My earlier notions of weaning Kyler at one year of age have also changed. I have realized that he will let me know when he is ready to wean. I have learned that there is no reason to stop breastfeeding my son on someone else's rigid schedule, a schedule that may not suit Kyler. If I continue to meet his emotional needs through nursing until he is ready to stop, he will grow up feeling safe and secure in my love, which I hope means he will be a well-adjusted human being later in his life.

As for pumping my milk, I have decided against that too. I certainly believe that there are many valid reasons for a breastfeeding mother to pump, and I fully support the choice and needs of those women. As for me, though, I am fortunate enough to be staying home full-time to raise Kyler, and do not have reason to separate myself from him long enough that the need to pump would arise.

Finally, and perhaps most surprisingly, I have turned into one of those "weirdos" who sleeps with her baby. This just sort of happened to us on the second night after we brought Kyler home from the hospital. We noticed that Kyler would cry inconsolably when he was left alone in the bassinet, but would quiet down and sleep when David brought him into bed with us. I have to give my husband's good fathering instincts total credit for figuring this one out. He has taught me something very special. Kyler was three months old yesterday and has slept with me and nursed unrestrictedly every night since that time. I feel sorry as I listen to other parent's horror stories about sleep deprivation and hungry babies who cry until the bottle is warmed up and then begin to cry again when placed back in their crib. Kyler knows the secure feeling of snuggling with Mommy and can eat instantly when he is hungry. David and I have never endured a screaming baby in the middle of the night, nor have we had to get out of our warm bed to meet his needs. Kyler stirs a little when he is hungry, I roll over and latch him on, and we drift back to sleep as he nurses peacefully. I also keep diapers on my bedstand. Co-sleeping has become so natural to us and we are never sleep-deprived. In fact, my own mother, who is very supportive and nurturing, recently admitted to me that she co-slept with me when I was an infant. She also bought us attractive bedrails to ensure Kyler's nighttime safety.

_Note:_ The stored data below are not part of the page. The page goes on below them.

Lemma signals_agree dec args : nothing_requested args = false ->
  noSourceFilter (sia_Filter (la_SignalArgs args)) = true ->
  Ok (signalsFromKVEntry e args) = getLatestSignalsLake dec lake None subject args.
Proof.
  intros Hnr Hns. unfold getLatestSignalsLake. rewrite Hnr.
  replace (signalSourceCond dec (sia_Filter (la_SignalArgs args))) with (@None string)
    by (destruct (la_SignalArgs args) as [[[[?|]]|] ?]; done).
  cbv zeta. unfold lakeLastSeenQuery. rewrite subject_rows_eq by done. unfold querySignals. f_equal.
  rewrite (order_by_map scanSignal q_name vs_Name) by done. rewrite !map_app, !map_map.
  unfold signalsFromKVEntry, sort_by_name.
  replace (map scanSignal (if la_IncludeLastSeen args then [lastSeen_row (sql_max sr_Timestamp S)] else []))
    with (if la_IncludeLastSeen args then [kv_lastSeen e] else [])
    by (rewrite kv_lastSeen_row; by destruct (la_IncludeLastSeen args)).
  apply (order_by_union vs_Name sleb sleb_total sleb_trans sleb_antisym).
  - rewrite omap_requested; [|apply kv_named_row|intros n Hn; unfold kv_named; by rewrite no_entry].
    rewrite map_map. cbn [scanSignal named_row q_name vs_Name]. rewrite map_id.
    apply list_filter_NoDup, distinct_names_NoDup.
  - apply omap_requested; [apply kv_named_row|intros n Hn; unfold kv_named; by rewrite no_entry].
  - rewrite omap_requested; [|apply kv_location_row|intros n Hn; unfold kv_location; by rewrite no_entry].
    rewrite map_map. cbn [scanSignal location_row q_name vs_Name]. rewrite map_id.
    apply list_filter_NoDup, distinct_names_NoDup.
  - apply omap_requested; [apply kv_location_row|intros n Hn; unfold kv_location; by rewrite no_entry].
Qed.

Lemma entry_list : map fst (map_to_list (e_Signals e)) ≡ₚ distinct_names S.
Proof.
  apply NoDup_Permutation; [apply NoDup_fst_map_to_list|apply distinct_names_NoDup|].
  intros n. rewrite list_elem_of_fmap. rewrite <- (entry_names lake Hok subject e He). split.
  - intros ([m c] & -> & Hc). apply elem_of_map_to_list in Hc. by exists c.
  - intros [c Hc]. exists (n, c). split; [done|]. by apply elem_of_map_to_list.
Qed.

Lemma all_agree dec :
  Ok (allSignalsFromKVEntry e) = getAllLatestSignalsLake dec lake None subject None.
Proof.
  unfold getAllLatestSignalsLake. cbv zeta. cbn [signalSourceCond]. unfold lakeLastSeenQuery.
  rewrite subject_rows_eq by done. unfold querySignals. f_equal.
  rewrite (order_by_map scanSignal q_name vs_Name) by done. rewrite map_app, map_map.
  unfold allSignalsFromKVEntry, sort_by_name. cbn [map]. rewrite <- kv_lastSeen_row.
  assert (E : map kv_any (map_to_list (e_Signals e)) =
              map (fun n => scanSignal (any_row S n)) (map fst (map_to_list (e_Signals e)))).
  { rewrite map_map. apply map_ext_in. intros [n c] Hc. apply kv_any_row.
    by apply elem_of_map_to_list, list_elem_of_In. }
  rewrite E.
  apply (order_by_union vs_Name sleb sleb_total sleb_trans sleb_antisym _ _ [] []); [..|constructor|done].
  - rewrite map_map. cbn [scanSignal any_row q_name vs_Name]. rewrite map_id. apply NoDup_fst_map_to_list.
  - apply Permutation_map, entry_list.
Qed.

In conclusion, I would like to add that my changing views about breastfeeding and the other tools of attachment parenting were an evolutionary process. I never once felt that my LLL Leaders were forcing their personal or La Leche League's philosophy on me. In fact, they begin every meeting by saying that we should "take what works for us as individuals and leave the rest behind." I am very grateful to LLLI and to my Riverhead Group Leaders for providing me with a good source of accurate information and the warm companionship and support of moms who feel the way I do about parenting. Oh yes, and I am especially grateful for Desiree's cranberry muffins!